→ **Your goal**: Report each line from the data below that holds the word "unfold".

[Start of Attachment]

(** * Betting limits *)

(** X25. [place_bet] refuses, with a [ValueError], exactly the amounts
    below [min_bet] or above [max_bet]; both limits themselves are
    accepted. An accepted amount becomes the bet of the first hand and
    nothing else changes; on a game that has no hand yet (no [new_round])
    it fails with an [IndexError]. *)
Theorem place_bet_limits (g : BlackjackGame.t) (amount : Q) :
  ((amount < GameRules.min_bet (BlackjackGame.rules g))%Q
   \/ (GameRules.max_bet (BlackjackGame.rules g) < amount)%Q ->
   exists msg, BlackjackGame.place_bet g amount = Raise (ValueError msg)) /\
  ((GameRules.min_bet (BlackjackGame.rules g) <= amount)%Q ->
   (amount <= GameRules.max_bet (BlackjackGame.rules g))%Q ->
   match BlackjackGame.player_hands g with
   | [] => BlackjackGame.place_bet g amount = Raise IndexError
   | h :: hs =>
       BlackjackGame.place_bet g amount
       = Ok (BlackjackGame.set_player_hands g (Hand.set_bet h amount :: hs))
   end).
Proof.
  unfold BlackjackGame.place_bet. split.
  - intros [Hlow | Hhigh].
    + destruct (Qlt_le_dec amount _) as [_ | Hle];
        [eexists; reflexivity | exfalso; exact (Qlt_not_le _ _ Hlow Hle)].
    + destruct (Qlt_le_dec amount _); [eexists; reflexivity|].
      destruct (Qlt_le_dec _ amount) as [_ | Hle];
        [eexists; reflexivity | exfalso; exact (Qlt_not_le _ _ Hhigh Hle)].
  - intros Hmin Hmax.
    destruct (Qlt_le_dec amount _) as [Hlt | _];
      [exfalso; exact (Qlt_not_le _ _ Hlt Hmin)|].
    destruct (Qlt_le_dec _ amount) as [Hlt | _];
      [exfalso; exact (Qlt_not_le _ _ Hlt Hmax)|].
    destruct (BlackjackGame.player_hands g); reflexivity.
Qed.

(** The table minimum of 10 is accepted in a new round. *)
Lemma place_bet_limits_witness :
  let g := BlackjackGame.new_round no_shuffle
             (BlackjackGame.init no_shuffle GameRules.default) in
  exists g',
    BlackjackGame.place_bet g 10 = Ok g' /\
    map Hand.bet (BlackjackGame.player_hands g') = [10%Q].
Proof.
  cbv zeta.
  destruct (place_bet_limits
              (BlackjackGame.new_round no_shuffle
                 (BlackjackGame.init no_shuffle GameRules.default)) 10)
    as [_ Hok].
  eexists. split; [apply Hok; vm_compute; discriminate | reflexivity].
Defined.

(** * After the third card *)

(** X26. Once the current hand, of two cards or more, has taken a card, it
    can be neither doubled nor split nor surrendered (each raises a
    [ValueError]) and it is not a blackjack. *)
Theorem no_special_play_after_hit (g : BlackjackGame.t) (hand : Hand.t)
  (c : Card.t) (g' : BlackjackGame.t) :
  BlackjackGame.get_current_hand g = Ok hand ->
  (2 <= length (Hand.cards hand))%nat ->
  BlackjackGame.hit g = Ok (c, g') ->
  BlackjackGame.get_current_hand g' = Ok (Hand.add_card hand c) /\
  Hand.is_blackjack (Hand.add_card hand c) = false /\
  (exists msg, BlackjackGame.double_down g' = Raise (ValueError msg)) /\
  (exists msg, BlackjackGame.split g' = Raise (ValueError msg)) /\
  (exists msg, BlackjackGame.surrender g' = Raise (ValueError msg)).
Proof.
  intros Hcur Hlen Hhit.
  assert (BlackjackGame.get_current_hand g' = Ok (Hand.add_card hand c))
    as Hcur'.
  { unfold BlackjackGame.hit in Hhit. rewrite Hcur in Hhit.
    cbn [bind] in Hhit.
    destruct (Deck.deal_card _) as [[c' d']|e]; [| discriminate Hhit].
    cbn [bind] in Hhit. injection Hhit as <- <-.
    apply (get_put_current_hand _ hand). exact Hcur. }
  assert ((length (Hand.cards (Hand.add_card hand c)) =? 2)%nat = false)
    as Hthree.
  { unfold Hand.add_card, Hand.set_cards. cbn [Hand.cards].
    rewrite length_app. cbn [length]. apply Nat.eqb_neq. lia. }
  split; [exact Hcur'|]. split; [| split; [| split]].
  - unfold Hand.is_blackjack. now rewrite Hthree.
  - unfold BlackjackGame.double_down. rewrite Hcur'. cbn [bind].
    unfold Hand.can_double. rewrite Hthree. eexists. reflexivity.
  - unfold BlackjackGame.split. rewrite Hcur'. cbn [bind].
    unfold Hand.can_split, Hand.is_pair. rewrite Hthree. eexists. reflexivity.
  - unfold BlackjackGame.surrender. rewrite Hcur'. cbn [bind].
    rewrite Hthree. eexists. reflexivity.
Qed.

[End of Attachment]

→ **Written reply**:
  unfold BlackjackGame.place_bet. split.
  { unfold BlackjackGame.hit in Hhit. rewrite Hcur in Hhit.
  { unfold Hand.add_card, Hand.set_cards. cbn [Hand.cards].
  - unfold Hand.is_blackjack. now rewrite Hthree.
  - unfold BlackjackGame.double_down. rewrite Hcur'. cbn [bind].
    unfold Hand.can_double. rewrite Hthree. eexists. reflexivity.
  - unfold BlackjackGame.split. rewrite Hcur'. cbn [bind].
    unfold Hand.can_split, Hand.is_pair. rewrite Hthree. eexists. reflexivity.
  - unfold BlackjackGame.surrender. rewrite Hcur'. cbn [bind].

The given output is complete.